The search identified 1,884 studies after removal of duplicates. After screening titles/abstracts, 17 full text articles were assessed for eligibility, from which seven articles were excluded. The remaining nine RCTs (10 articles) were included in the review; eight RCTs (848 participants) had data suitable for quantitative meta-analysis of the primary outcome. Six studies took place in emergency departments, the other three studies involved patients undergoing planned elective procedures. Participants were adults (six studies), or children (three studies). Placebo spray was used as a comparison in five studies. Vapocoolant spray resulted in a statistically significant reduction in pain score during IV cannulation compared with control, measured using a visual pain score range of 0 to 100mm (0 = no pain and 100mm = worst possible pain).

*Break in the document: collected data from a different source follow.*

(* ===== verification/Engine.v ===== *)
(** The engine (src/internal/engine/engine.go): it builds the matcher, the
    resolver and the dialer from the configuration, starts the servers of the
    configured mode, changes the system settings, and undoes all of it on a
    failure or on Stop.

    What the engine calls is an interface, as in the source, where the calls go
    through package variables: the servers, the system settings and the
    certificate store are operations on an abstract system state.  What they
    promise is a second class, in terms of which services listen and which
    settings are in place, and the theorems about Start and Stop are proved
    against it for every outcome of every call. *)
From stdpp Require Import strings.
From Stdlib Require Import Ascii.
From S2P Require Import Prelude GoStrings GoNet External World Rules Profile Provider.
From S2P Require Import Hosts Pac Resolver DnsIntercept Upstream SystemProxy SystemDns Config.

(** * The interface *)

Inductive service := SvcProxy | SvcPAC | SvcReverse | SvcDNS.
Inductive setting := SetSystemProxy | SetHosts | SetSystemDNS.

#[export] Instance service_eq_dec : EqDecision service.
Proof. solve_decision. Defined.
#[export] Instance setting_eq_dec : EqDecision setting.
Proof. solve_decision. Defined.

(** certstore.TrustResult and privilege.PrepareHostsResult, as far as the engine
    reads them. *)
Record TrustResult := {
  TStoreScope : gostring;
  AlreadyTrusted : bool;
  Changed : bool;
  TViaHelper : bool;
}.
Record PrepareHostsResult := {
  PCert : TrustResult;
  CertTrusted : bool;
  PEntries : nat;
}.

Record SystemChange := {
  Component : gostring;
  Action : gostring;
  ChStatus : gostring;
  Detail : gostring;
}.

Class EngineSystem (S : Type) := {
  (** Starting a server returns what its status methods report: the bound
      address, the PAC URL, the two addresses of the reverse proxy. *)
  startProxy : Config.Config -> Matcher -> Upstream.Dialer -> Resolver.Client -> ST S gostring;
  startPAC : Pac.Server -> ST S gostring;
  startReverse : Config.Config -> Matcher -> Upstream.Dialer -> Resolver.Client -> ST S (gostring * gostring);
  startDNS : DnsIntercept.Server -> RawForwarder -> ST S unit;
  stopService : service -> ST S unit;
  runStartupProbes : list compiledProfile -> Resolver.Client -> list ProbeTarget -> S -> list ProbeResult * S;
  applySystemProxy : ProxySettings -> ST S unit;
  restoreSystemProxy : gostring -> ST S unit;
  preflightSystemDNS : DNSSettings -> ST S SystemDns.Result;
  applySystemDNS : DNSSettings -> ST S SystemDns.Result;
  restoreSystemDNS : gostring -> ST S unit;
  isCertInstalled : Config.Config -> ST S bool;
  ensureCertTrusted : Config.Config -> ST S TrustResult;
  ensureRootCA : Config.Config -> ST S unit;
  preflightHosts : Hosts.Config -> ST S unit;
  applyHosts : Hosts.Config -> ST S unit;
  prepareHostsElevated : Config.Config -> Hosts.Config -> ST S PrepareHostsResult;
  restoreHosts : gostring -> ST S unit;
  shouldUseHostHelper : bool;
  onWindows : bool;
  error_text : error -> gostring;
}.

(** * Decisions on the configuration *)

Definition usesDirectUpstream (t : gostring) : bool := bool_decide (t = []) || bool_decide (t = UpstreamDirect).

Definition usesSystemDNS (cfg : Config.Config) : bool :=
  bool_decide (Mode cfg = ModeDNS) && bool_decide (Strategy (DNS cfg) = DNSInterceptSystem).

Definition requiresLoopSafeResolver (cfg : Config.Config) : bool :=
  bool_decide (Mode cfg = ModeDNS) ||
  (bool_decide (Mode cfg = ModeHosts) && usesDirectUpstream (UType (Upstream cfg))).

Definition with_doh (c : ResolverConfig) (mode : gostring) : ResolverConfig :=
  {| RMode := mode; Servers := DefaultDoHServers; PreferIPv4 := PreferIPv4 c; PreferIPv6 := PreferIPv6 c;
     DisableIPv6 := DisableIPv6 c; CacheTTL := CacheTTL c; RTimeout := RTimeout c |}.

Definition effectiveResolverConfig (cfg : Config.Config) : ResolverConfig :=
  let c := Resolver.ConfigFromApp cfg in
  if negb (requiresLoopSafeResolver cfg) then c
  else if bool_decide (RMode c = ResolverSystem) then with_doh c ResolverDoH
  else if bool_decide (RMode c = ResolverDoH) && bool_decide (Servers c = []) then with_doh c (RMode c)
  else c.

Section decisions.
Context `{Externals}.

Definition buildMatcher (cfg : Config.Config) : result Matcher :=
  do providers <- ResolveEnabled (ProvidersEnabled cfg);
  let custom := CustomDomains cfg ++
    (if bool_decide (Mode cfg = ModeHosts) || bool_decide (Mode cfg = ModeDNS) then ExtraDomains (Config.Hosts cfg) else []) in
  NewMatcher (RuleGroups providers) custom.

Definition ruleSetInfo (providers : list Provider) (m : Matcher) : Rules.RuleSetInfo :=
  let compiled := Rules m in
  match providers with
  | [p] => Provider.RuleSetInfo p
  | [] => {| InfoName := "custom"; InfoVersion := []; InfoUpdatedAt := []; GroupCount := 1;
             ExactCount := length (Exact compiled); WildcardCount := length (Wildcard compiled) |}
  | _ => {| InfoName := "multi-provider"; InfoVersion := []; InfoUpdatedAt := [];
            GroupCount := length (RuleGroups providers);
            ExactCount := length (Exact compiled); WildcardCount := length (Wildcard compiled) |}
  end.
End decisions.

Definition certTrustChange (t : TrustResult) : SystemChange :=
  {| Component := "root_ca"; Action := if AlreadyTrusted t then "check" else "install";
     ChStatus := if AlreadyTrusted t then "already_trusted" else "ok";
     Detail := "store=" ++ TStoreScope t ++ (if Changed t then ",installed" else []) ++
               (if TViaHelper t then ",helper=elevated" else []) |}.

Definition systemDNSChange (action : gostring) (r : SystemDns.Result) : SystemChange :=
  {| Component := "system_dns"; Action := action; ChStatus := "ok";
     Detail := "interfaces=" ++ ItoaNat (RInterfaces r) ++
               (if bool_decide (RServerIPs r = []) then [] else ",dns=" ++ Join (RServerIPs r) "|") ++
               (if RViaHelper r then ",helper=elevated" else []) |}.

(** * Starting *)

Section engine.
Context `{Externals} {S : Type} `{!EngineSystem S}.

(** [_ = server.Stop(context.Background())] for each service, in order. *)
Fixpoint stopAll (svcs : list service) : ST S unit :=
  match svcs with
  | [] => io_ret tt
  | v :: rest => try _ <- stopService v; stopAll rest
  end.

(** [if err != nil { stop the services; return err }]. *)
Definition cleanup {A} (svcs : list service) (m : ST S A) : ST S A :=
  try r <- m;
  match r with
  | Ok a => io_ret a
  | Err e => io _ <- stopAll svcs; io_err e
  end.

Definition shouldRetryHostsWithHelper (e : error) : bool :=
  if negb onWindows then false
  else if os_IsPermission e then true
  else
    let msg := ToLower (error_text e) in
    Contains msg "access is denied" || Contains msg "permission denied" || Contains msg "administrator".

Definition prepareHostsDirect (cfg : Config.Config) (hostsCfg : Hosts.Config) : ST S PrepareHostsResult :=
  io certOK <- io_wrap "check root CA install: %w" [] (isCertInstalled cfg);
  io trust <-
    (if negb certOK then
       if negb (AutoInstall (Cert cfg))
       then io_err (Errorf "local root CA is not installed; run `steam-accelerator cert install` first or enable cert.auto_install" [])
       else io_wrap "install local root CA: %w" [] (ensureCertTrusted cfg)
     else io_ret {| TStoreScope := StoreScope (Cert cfg); AlreadyTrusted := true; Changed := false; TViaHelper := false |});
  io _ <- io_wrap "preflight hosts mode: %w" [] (preflightHosts hostsCfg);
  io _ <- io_wrap "apply hosts: %w" [] (applyHosts hostsCfg);
  io_ret {| PCert := trust; CertTrusted := true; PEntries := length (Hosts.Entries hostsCfg) |}.

Definition prepareHostsWithHelper (cfg : Config.Config) (hostsCfg : Hosts.Config) : ST S PrepareHostsResult :=
  io _ <- io_wrap "ensure local root CA before elevated helper: %w" [] (ensureRootCA cfg);
  prepareHostsElevated cfg hostsCfg.

Definition prepareHostsForStart (cfg : Config.Config) (hostsCfg : Hosts.Config) (preferHelper : bool)
  : ST S PrepareHostsResult :=
  if preferHelper then prepareHostsWithHelper cfg hostsCfg
  else
    try prepare <- prepareHostsDirect cfg hostsCfg;
    match prepare with
    | Ok p => io_ret p
    | Err e =>
        if negb (shouldRetryHostsWithHelper e) then io_err e
        else
          try helper <- prepareHostsWithHelper cfg hostsCfg;
          match helper with
          | Ok p => io_ret p
          | Err helperErr => io_err (Wrapf "%w; elevated helper retry failed: %v" [error_text helperErr] e)
          end
    end.

(** What a successful start leaves in the engine. *)
Record Launched := {
  lProxy : option gostring;
  lPAC : bool;
  lPACURL : gostring;
  lReverse : option (gostring * gostring);
  lDNS : bool;
  lCertOK : bool;
  lProbes : list ProbeResult;
  lChanges : list SystemChange;
}.

(** The startup probes run only for the direct dialer and when there are targets. *)
Definition startupProbes (cfg : Config.Config) (providers : list Provider) (dialer : Upstream.Dialer)
    (res : Resolver.Client) : ST S (list ProbeResult) := fun s =>
  match dialer with
  | DirectDialer profiles _ =>
      if usesDirectUpstream (UType (Config.Upstream cfg)) && negb (bool_decide (ProbeTargets providers = []))
      then let '(r, s') := runStartupProbes profiles res (ProbeTargets providers) s in (Ok r, s')
      else (Ok [], s)
  | _ => (Ok [], s)
  end.

Definition hostsConfigFromApp (cfg : Config.Config) (entries : list Hosts.Entry) : Hosts.Config :=
  {| Hosts.Path := HPath (Config.Hosts cfg); Hosts.RollbackPath := RtRollbackPath (Runtime cfg);
     Hosts.MapIP := HMapIP (Config.Hosts cfg); Hosts.Entries := entries |}.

On average, pain scores were reduced by 12.5mm (see table). Application of vapocoolant (pre-cannulation) was associated with a small increase in pain/discomfort compared with control (see table). There was no significant difference between groups for pain one minute after cannulation (one study), first attempt success rate of cannulation (six studies), adverse events (five studies), or participant/caregiver satisfaction, although patient preference/satisfaction was poorly measured in the included studies. 

COMMENTS:

  • Excluding studies of unclear or of high risk of bias did not change the results for the primary outcome. Heterogeneity was not explained by study quality, participant age (adults vs children), type of vapocoolant, or study setting and most likely reflects the varying results in the small number of trials.    
  • The reduction in pain seen with use of vapocoolant was small but probably clinically significant, at least for some people. As with most treatments, vapocoolants will work better for some than others. Adverse events from vapocoolant were minor and included a cold sensation, transient reactions of erythema at the site of spray and one report of a burning sensation.
  • This review did not compare vapocoolants with other pain relief options, but advantages of vapocoolant spray are its rapid onset, ease of application and no extra needles. 
  • These results suggest that vapocoolant spray may be a useful option to offer patients, especially those not happy with a ‘grin and bear it’ approach to managing procedural pain.